■ Prompt
For the records below, the count of lines that hold "their" is required; give only that number.

[Records from a collection]
━━━━━━━━━━━━━━━━━━━━
(* ===== verification/AbiCamera.v ===== *)
(** * ABI of the camera drivers

    The structures and unions of these headers of [kernel-headers], one module per
    header: the larger ones as types of their own, those that stand in a row as a
    block; and the ioctl commands with their arguments. *)
From S2P Require Import Prelude.
From S2P Require Import CLayout.
From S2P Require Import Ioctl.
From S2P Require Import AbiMedia.
From S2P Require Import AbiDisplay.
#[local] Open Scope string_scope.

(** ** [media/ais/msm_ais.h] *)

Module Media_ais_msm_ais.
Definition MSM_CAMERA_MAX_USER_BUFF_CNT : Z := 16.
Definition msm_v4l2_event_data : cty :=
  Struct [("command", uint); ("status", uint); ("session_id", uint); ("stream_id", uint);
   ("map_op", uint); ("map_buf_idx", uint); ("notify", uint); ("arg_value", uint);
   ("ret_value", uint); ("v4l2_event_type", uint); ("v4l2_event_id", uint); ("handle", uint);
   ("nop6", uint); ("nop7", uint); ("nop8", uint); ("nop9", uint)].
Definition msm_v4l2_format_data : cty :=
  Struct [("type", enum); ("width", uint); ("height", uint); ("pixelformat", uint);
   ("num_planes", uchar); ("plane_sizes", Arr 8 uint)].
Definition structs_msm_camera_smmu_attach_type : list (string * cty) :=
  [
  ("msm_camera_smmu_attach_type", Struct [("attach", enum)]);
  ("msm_camera_user_buf_cont_t", Struct [("buf_cnt", uint);
   ("buf_idx", Arr MSM_CAMERA_MAX_USER_BUFF_CNT uint)]);
  ("msm_camera_return_buf", Struct [("index", __u32); ("reserved", __u32)])].
Definition msm_camera_user_buf_cont_t : cty := type_in structs_msm_camera_smmu_attach_type "msm_camera_user_buf_cont_t".
Definition msm_camera_private_ioctl_arg : cty :=
  Struct [("id", __u32); ("size", __u32); ("result", __u32); ("reserved", __u32);
   ("ioctl_ptr", __u64)].
Definition media_ais_msm_ais_types : list (string * cty) :=
  ([("msm_v4l2_event_data", msm_v4l2_event_data); ("msm_v4l2_format_data",
   msm_v4l2_format_data)] ++ structs_msm_camera_smmu_attach_type ++
   [("msm_camera_private_ioctl_arg", msm_camera_private_ioctl_arg)])%list.
Definition media_ais_msm_ais_ioctls_1 : list command := [
  _IOW "MSM_CAM_V4L2_IOCTL_NOTIFY" (chr "V") 222 msm_v4l2_event_data;
  _IOW "MSM_CAM_V4L2_IOCTL_NOTIFY_META" (chr "V") 223 msm_v4l2_event_data;
  _IOW "MSM_CAM_V4L2_IOCTL_CMD_ACK" (chr "V") 224 msm_v4l2_event_data;
  _IOW "MSM_CAM_V4L2_IOCTL_NOTIFY_ERROR" (chr "V") 225 msm_v4l2_event_data;
  _IOW "MSM_CAM_V4L2_IOCTL_NOTIFY_DEBUG" (chr "V") 226 msm_v4l2_event_data;
  _IOW "MSM_CAM_V4L2_IOCTL_DAEMON_DISABLED" (chr "V") 227 msm_v4l2_event_data].
Definition media_ais_msm_ais_ioctls_2 : list command := [
  _IOWR "VIDIOC_MSM_CAMERA_PRIVATE_IOCTL_CMD" (chr "V") 192 msm_camera_private_ioctl_arg].
Definition media_ais_msm_ais_ioctls : list command :=
  (media_ais_msm_ais_ioctls_1 ++ media_ais_msm_ais_ioctls_2)%list.
End Media_ais_msm_ais.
━━━━━━━━━━━━━━━━━━━━
■ Result
2